# Why do I need to know my HCG levels after a miscarriage?



## HappyFox05 (Apr 11, 2007)

I googled this & can't come up with a good answer. I won't be seeing an OB til later today & thought I'd find an answer here quicker.  With our first miscarriage, the doc did a pelvic exam and an internal ultrasound, and that was it. These folks want to check my HCG levels, "to make sure they're going down". Uh, well, they ARE going to go down, aren't they?(Over time.) I'm no longer pregnant - that's what happens.

Mostly, I'm trying to find out if this is a "test for testing's sake" or if there's an actual health reason. DH is stupid-busy at work & it's hard on us for him to have to stop everything there to take the kids.

Thanks,

B.


----------



## apmama07 (Nov 22, 2009)

Hummm I'm really not sure but wanted to say I'm so sorry for your losses. My current OB is not a good reference because she's been awful in many ways, but she did say they didn't need to bother to follow me all the way down to <5 since after two draws the levels were clearly plummeting, but still in the 2000s on Monday. But I know a lot of others who were followed for weeks after earlier losses than mine.

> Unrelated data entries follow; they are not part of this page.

Lemma handle_refused rq w : accept (rq_call rq) = None → unprocessable rq w.
Proof.
  intros E. unfold unprocessable, handle. rewrite E. destruct (dependency rq w).1 as [[]|x] eqn:Ed; eexists; split; try done.
  - by rewrite (passes _ _ _ _ (preserves_dependency rq) Ed).
  - by rewrite (stops_at _ _ _ _ (preserves_dependency rq) Ed).
Qed.

Lemma handle_accepted rq w c : accept (rq_call rq) = Some c → handle rt rq w = serve rt (with_call rq c) w.
Proof. intros E. unfold handle. by rewrite E. Qed.

(** The list of providers is read without any effect. *)
Lemma providers_idle rq w : (run_request (serve rt (with_call rq ListProviders)) w).2 = close w.
Proof.
  assert (preserves id (serve rt (with_call rq ListProviders))) as Hp.
  { unfold serve, as_user. cbn [with_call rq_call]. unfold list_market_data_providers. preserves_tac. }
  specialize (Hp w). unfold run_request. destruct (serve rt _ w) as [o w']. cbn in *. by subst.
Qed.

Lemma deployed_step_admitted w w' : deployed_step rt w w' → step rt admits w w'.
Proof.
  intros [rq w0|t w0 Ht]; [|by apply step_time]. destruct (accept (rq_call rq)) as [c|] eqn:Ea.
  - replace (run_request (handle rt rq) w0) with (run_request (serve rt (with_call rq c)) w0)
      by (unfold run_request; by rewrite (handle_accepted _ _ _ Ea)).
    apply step_request. unfold admits. cbn. by rewrite (accept_normal _ _ Ea).
  - destruct (handle_refused rq w0 Ea) as (x & Hx & _).
    replace (run_request (handle rt rq) w0).2 with (run_request (serve rt (with_call rq ListProviders)) w0).2
      by (rewrite providers_idle; unfold run_request; by rewrite Hx).
    by apply step_request.
Qed.

(** C38. The service as it is deployed, behind the schemas of its requests: a payload that its
    schema refuses is answered 422, or with the error of the authentication in front of
    the endpoint, and leaves the whole state as it was; any other reaches its endpoint in a
    normal form that the schema admits unchanged (a reason for the emergency stop without
    superfluous white space, an address normalised).  So every state the deployed service
    can reach is reached by requests that their schemas admit, and what holds of all runs
    of the service holds of it. *)
Theorem deployed_service :
  (∀ rq w, match accept (rq_call rq) with
           | None => unprocessable rq w
           | Some c => well_formed c ∧ handle rt rq w = serve rt (with_call rq c) w
           end) ∧
  (∀ w w', star (deployed_step rt) w w' → star (step rt admits) w w').
Proof.
  split.
  - intros rq w. destruct (accept (rq_call rq)) as [c|] eqn:Ea; [|by apply handle_refused].
    split; [by eapply accept_normal|by apply handle_accepted].
  - apply (star_map _ _ id), deployed_step_admitted.
Qed.
End deployed.

#[local] Existing Instance demo_redis.
#[local] Existing Instance accepting_exchange.
#[local] Existing Instance refusing_stream.
#[local] Existing Instance gexbot_demo.
#[local] Existing Instance storage_demo_settings.

(** Addresses with an at sign, taken as they are. *)
#[local] Instance demo_email : EmailStr := {| email_str s := if str_contains "@" s then Some s else None |}.
#[local] Instance demo_email_laws : EmailStrLaws.
Proof. split. intros s e. cbn. destruct (str_contains "@" s) eqn:E; [intros [= <-]|done]. by rewrite E. Qed.

(** A reason with spaces to spare, and one that is only spaces. *)
Lemma deployed_service_witness :
  (well_formed (ActivateEmergencyStop "flash crash") ∧
   handle OperationalAlertRuntime (demo_request (ActivateEmergencyStop "  flash   crash ")) demo_world =
     serve OperationalAlertRuntime (demo_request (ActivateEmergencyStop "flash crash")) demo_world) ∧
  unprocessable OperationalAlertRuntime (demo_request (ActivateEmergencyStop " a  ")) demo_world ∧
  star (step OperationalAlertRuntime admits) demo_world demo_world.
Proof.
  split; [|split].
  - exact (proj1 (deployed_service OperationalAlertRuntime) (demo_request (ActivateEmergencyStop "  flash   crash ")) demo_world).
  - exact (proj1 (deployed_service OperationalAlertRuntime) (demo_request (ActivateEmergencyStop " a  ")) demo_world).
  - apply (proj2 (deployed_service OperationalAlertRuntime)), star_refl.
Defined.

I'm really curious too now that you mention it. Do the levels staying up show possible retained placenta? I can't think of any other reason they'd be interested....Have you asked your doc what his/her reasoning is? How far along were you?


----------



## HappyFox05 (Apr 11, 2007)

Sunday, the day I miscarried, was 12 weeks. The "higher levels = possible retained placenta" was the only valid reason I could find on the web. My level on Monday was 975. We just moved here & don't have a doctor. I guess I'll just have to wait til I see them to ask, since it's impossible to get them on the phone.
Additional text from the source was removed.